At Jean’s suggestion, we decided to extend our stay in Blowing Rock, NC through June 8th rather than immediately making the run to our home in Cary, NC some 5 hours away. This worked out nicely, providing me an opportunity to catch up on correspondence and both of us time to decompress before completing our trek. We had a casual lunch and subsequent dinner in town before retiring for our final night on the road.
The morning of June 9th we repacked to Jeep for the final time on this trek and headed off from Blowing Rock, NC toward home in Cary, NC. We decided to take a southeasterly route; going southerly down off the mountain on a four lane road. We then sought out lesser traveled roads as we proceeded in a more easterly direction. There being no particular urgency to arrive home, wherever available we selected backroads options. It was early afternoon and time for our traditional picnic stop when we came upon a multi-track railroad crossing that seemed familiar to me. When Jean confirmed that we were near Spencer, NC, I suggested we have our lunch at the nearby North Carolina Transportation Museum in Spencer.
I am familiar with the North Carolina Transportation Museum because the majority of our Antique Automobile Club of America NC Region’s Fall Regional Meets have been held at the Museum since I joined the organization a decade ago.

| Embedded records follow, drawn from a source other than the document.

(* ===== verification/PyFloat.v ===== *)
(** * Python floats

    IEEE-754 binary64 through [SpecFloat] (executable, no primitive floats):
    the literals, comparisons, additions and divisions the code performs, and
    the built-ins [round(x, n)], [max], [min], [float.__repr__]. *)

From Stdlib Require Import ZArith Lia Bool List Ascii String.
From Stdlib.Floats Require Import SpecFloat.
From stdpp Require Import base list option strings.
From S2P Require Import Prelude.

Open Scope Z_scope.

Abbreviation float := spec_float (only parsing).

Definition prec : Z := 53.
Definition emax : Z := 1024.

Definition fadd (x y : float) : float := SFadd prec emax x y.
Definition fmul (x y : float) : float := SFmul prec emax x y.
Definition fdiv (x y : float) : float := SFdiv prec emax x y.
Definition fltb (x y : float) : bool := SFltb x y.
Definition fleb (x y : float) : bool := SFleb x y.
Definition feqb (x y : float) : bool := SFeqb x y.

(** [float(z)] without the overflow test: the nearest binary64, ties to even. *)
Definition float_round_Z (z : Z) : float := binary_normalize prec emax z 0 false.

(** [float(z)] for an int: [OverflowError] when the result is not finite. *)
Definition float_of_Z (z : Z) : result float :=
  match float_round_Z z with
  | S754_infinity _ => Raise (OverflowError "int too large to convert to float")
  | f => Ok f
  end.

(** The literal [n / 10^k] as written in the source: [flit 35 2] is [0.35]. *)
Definition flit (n : Z) (k : nat) : float :=
  match n with
  | Z0 => S754_zero false
  | Zpos p => SFdiv prec emax (S754_finite false p 0) (S754_finite false (Z.to_pos (10 ^ Z.of_nat k)) 0)
  | Zneg p => SFdiv prec emax (S754_finite true p 0) (S754_finite false (Z.to_pos (10 ^ Z.of_nat k)) 0)
  end.

(** ** Exact decimal rounding *)

(** [num / den] rounded to the nearest integer, ties to even; [den > 0]. *)
Definition div_half_even (num den : Z) : Z :=
  let q := num / den in
  let r := num mod den in
  if 2 * r <? den then q
  else if den <? 2 * r then q + 1
  else if Z.even q then q else q + 1.

(** The magnitude of [m * 2^e] as a fraction. *)
Definition frac_of (m : positive) (e : Z) : Z * Z :=
  if 0 <=? e then (Zpos m * 2 ^ e, 1) else (Zpos m, 2 ^ (- e)).

(** The binary64 nearest to [(-1)^s * n / d], [n >= 0], [d > 0]. *)
Definition float_of_frac (s : bool) (n d : Z) : float :=
  match n with
  | Zpos p => SFdiv prec emax (S754_finite s p 0) (S754_finite false (Z.to_pos d) 0)
  | _ => S754_zero s
  end.

(** [round(x, ndigits)] for a float and [ndigits >= 0]. *)
Definition fround (x : float) (ndigits : Z) : float :=
  match x with
  | S754_finite s m e =>
      let (num, den) := frac_of m e in
      let n := div_half_even (num * 10 ^ ndigits) den in
      float_of_frac s n (10 ^ ndigits)
  | _ => x
  end.

(** [max(a, b)] and [min(a, b)]: the second argument only when strictly better. *)
Definition fmax (a b : float) : float := if fltb a b then b else a.
Definition fmin (a b : float) : float := if fltb b a then b else a.

(** [int(x)]: truncation towards zero. *)
Definition ftrunc (x : float) : result Z :=
  match x with
  | S754_zero _ => Ok 0
  | S754_infinity _ => Raise (OverflowError "cannot convert float infinity to integer")
  | S754_nan => Raise (ValueError "cannot convert float NaN to integer")
  | S754_finite s m e =>
      let (num, den) := frac_of m e in
      Ok (if s then - (num / den) else num / den)
  end.

(** [bool(x)]. *)
Definition ftruthy (x : float) : bool :=
  match x with S754_zero _ => false | _ => true end.

(** ** Equality of floats, decidable *)

#[export] Instance float_eq_dec : EqDecision spec_float.
Proof. solve_decision. Defined.

(** ** Facts *)

Lemma fltb_fleb x y : fltb x y = true -> fleb x y = true.
Proof. unfold fltb, fleb, SFltb, SFleb. destruct (SFcompare x y) as [[]|]; done. Qed.

(** A clamp between two ordered bounds lands between them for every float, NaN
    and infinities included. *)
Lemma fmax_fmin_bounds lo hi x :
  fltb lo hi = true -> fleb lo lo = true -> fleb hi hi = true ->
  fleb lo (fmax lo (fmin hi x)) = true /\ fleb (fmax lo (fmin hi x)) hi = true.
Proof.
  intros Hlh Hl Hh. pose proof (fltb_fleb _ _ Hlh). unfold fmax, fmin.
  destruct (fltb x hi) eqn:E1.
  - destruct (fltb lo x) eqn:E2; split; auto using fltb_fleb.
  - rewrite Hlh. auto.
Qed.

(** Clamping a value that already lies strictly between the bounds is the
    identity. *)
Lemma fmax_fmin_id lo hi x :
  fltb lo x = true -> fltb x hi = true -> fmax lo (fmin hi x) = x.
Proof. intros H1 H2. unfold fmax, fmin. by rewrite H2, H1. Qed.

(** ** [float.__repr__] *)

(** Decimal digits of a non-negative integer. *)
Fixpoint digits_of (fuel : nat) (z : Z) (acc : string) : string :=
  match fuel with
  | O => acc
  | S fuel' =>
      let acc' := String (ascii_of_N (Z.to_N (48 + z mod 10))) acc in
      if z <? 10 then acc' else digits_of fuel' (z / 10) acc'
  end.

(** [str(n)] for an int. *)
Definition string_of_Z (z : Z) : string :=
  let body := digits_of (S (Z.to_nat (Z.log2 (Z.abs z)))) (Z.abs z) "" in
  if z <? 0 then "-" +:+ body else body.

(** [floor(log10 (num/den))], [num, den > 0]: an estimate corrected by search. *)
Definition pow10_le (num den e : Z) : bool :=   (* 10^e <= num/den *)
  if 0 <=? e then den * 10 ^ e <=? num else den <=? num * 10 ^ (- e).

Fixpoint exp10_search (fuel : nat) (num den e : Z) : Z :=
  match fuel with
  | O => e
  | S f => if pow10_le num den (e + 1) then exp10_search f num den (e + 1)
           else if pow10_le num den e then e else exp10_search f num den (e - 1)
  end.

Definition exp10 (num den : Z) : Z :=
  exp10_search 5 num den ((Z.log2 num - Z.log2 den) * 30103 / 100000).

(** [n * 10^q] as a binary64. *)
Definition float_of_dec (s : bool) (n q : Z) : float :=
  if 0 <=? q then float_of_frac s (n * 10 ^ q) 1 else float_of_frac s n (10 ^ (- q)).

(** The two [k]-digit decimals around [num/den], nearest first; each is a pair
    (digits, exponent). *)
Definition candidates (k : Z) (num den e : Z) : list (Z * Z) :=
  let q := e - k + 1 in
  let (n', d') := if 0 <=? q then (num, den * 10 ^ q) else (num * 10 ^ (- q), den) in
  let lo := n' / d' in
  let near := div_half_even n' d' in
  [(near, q); (if near =? lo then lo + 1 else lo, q)].

Fixpoint shortest (fuel : nat) (k : Z) (num den e : Z) (x : float) : Z * Z :=
  match fuel with
  | O => (div_half_even num den, 0)
  | S f =>
      match List.find (fun c => feqb (float_of_dec false c.1 c.2) x) (candidates k num den e) with
      | Some c => c
      | None => shortest f (k + 1) num den e x
      end
  end.

Fixpoint strip_zeros (fuel : nat) (n q : Z) : Z * Z :=
  match fuel with
  | O => (n, q)
  | S f => if (n mod 10 =? 0) && negb (n =? 0) then strip_zeros f (n / 10) (q + 1) else (n, q)
  end.

Fixpoint zeros (n : nat) : string :=
  match n with O => "" | S k => String "0" (zeros k) end.

Definition string_take (n : nat) (s : string) : string := String.substring 0 n s.
Definition string_drop (n : nat) (s : string) : string :=
  String.substring n (String.length s - n) s.

(** Layout of [repr]: fixed notation for a decimal exponent in [-4, 16), else
    scientific with at least two exponent digits. *)
Definition layout (ds : string) (q : Z) : string :=
  let len := Z.of_nat (String.length ds) in
  let e10 := q + len - 1 in
  if (e10 <? -4) || (16 <=? e10) then
    let frac := string_drop 1 ds in
    let es := string_of_Z (Z.abs e10) in
    string_take 1 ds +:+ (if (frac =? "")%string then "" else "." +:+ frac)
      +:+ "e" +:+ (if e10 <? 0 then "-" else "+")
      +:+ (if Z.of_nat (String.length es) <? 2 then "0" +:+ es else es)
  else if e10 <? 0 then
    "0." +:+ zeros (Z.to_nat (- e10 - 1)) +:+ ds
  else if len <=? e10 + 1 then
    ds +:+ zeros (Z.to_nat (e10 + 1 - len)) +:+ ".0"
  else
    string_take (Z.to_nat (e10 + 1)) ds +:+ "." +:+ string_drop (Z.to_nat (e10 + 1)) ds.

Definition float_repr (x : float) : string :=
  match x with
  | S754_zero s => if s then "-0.0" else "0.0"
  | S754_infinity s => if s then "-inf" else "inf"
  | S754_nan => "nan"
  | S754_finite s m e =>
      let (num, den) := frac_of m e in
      let (n, q) := shortest 17 1 num den (exp10 num den) (S754_finite false m e) in
      let (n', q') := strip_zeros 20 n q in
      let body := layout (string_of_Z n') q' in
      if s then "-" +:+ body else body
  end.

(** Spot checks against CPython. *)
Example repr_checks :
  map float_repr [flit 1 1; flit 35 2; flit (-2) 1; flit 1 0; flit 12345678 3;
                  fdiv (flit 1 0) (flit 3 0); fadd (flit 1 1) (flit 2 1);
                  float_round_Z (10 ^ 16); float_round_Z (10 ^ 15); flit 1 5; flit 1 4;
                  float_round_Z (2 ^ 1023); S754_finite false 1 (-1074)]
  = ["0.1"; "0.35"; "-0.2"; "1.0"; "12345.678"; "0.3333333333333333";
     "0.30000000000000004"; "1e+16"; "1000000000000000.0"; "1e-05"; "0.0001";
     "8.98846567431158e+307"; "5e-324"]%string.
Proof. vm_compute. reflexivity. Qed.

Example round_checks :
  map float_repr [fround (flit 26750 4) 2; fround (flit 5 1) 0; fround (flit 15 1) 0;
                  fround (flit (-1) 5) 4; fround (flit 123456 5) 4]
  = ["2.67"; "0.0"; "2.0"; "-0.0"; "1.2346"]%string.
Proof. vm_compute. reflexivity. Qed.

Our final peanut butter and honey sandwich lunch of the trek worked out very well. Not only did the restored railroad buildings provide an interesting backdrop for our lunch at the shaded picnic shelter, but also in contrast to most of our experiences in open public spaces, the adjacent restrooms were nicely updated and immaculacy maintained.
June 9, 2017: Traditional Picnic Lunch at the NC Transportation Museum
I sneaked a peak in to immense 1905 Backshops building where locomotives were routinely maintained and rebuilt during the steam era. The Museum had completed the major task of replacing the many large windows in the building, and poured a new concrete floor in the huge building. I was particularly interested in learning of the fate of the Piedmont Airlines DC-3 passenger airliner that the Museum had previously acquired for eventual display. You may recall from the June 5th entry in this journal that I took several flights on Lake Central Airlines’ DC-3’s while traveling to interviews in 1967, my senior year at Ohio Northern University (Lake Central Airlines was subsequently purchased by Piedmont Airlines). It would be great to have the opportunity to walk the isles of an airliner where the flight attendants assigned seating based on ones weight to balance the aircraft and where they religiously offered chewing gum for clearing ones ears on this unpressurized aircraft that traditionally flew at below 6,000 feet in altitude. Anyway, the wings of the Museum’s DC-3 currently reside in one bay of the Backshops building while the main body rests a few hundred feet away in another area of the building. I hope that they get around to assembling and displaying their DC-3 while I am still able to attend the Fall Meets.
We arrived safely home to Cary, NC mid-afternoon on June 9th after a relatively uneventful drive from Spencer, NC.
June 9, 2017: Crossing below the dam on High Rock Lake, NC
June 9, 2017: Chatham County courthouse, Pittsboro, NC
Statistics:
Total Distance Traveled : 2,050 Miles
Fuel Consumed : 102.6 Gallons
Fuel Mileage : 20 MPG
Total Days Traveled : 17 Days
Thanks for your interest in our trek.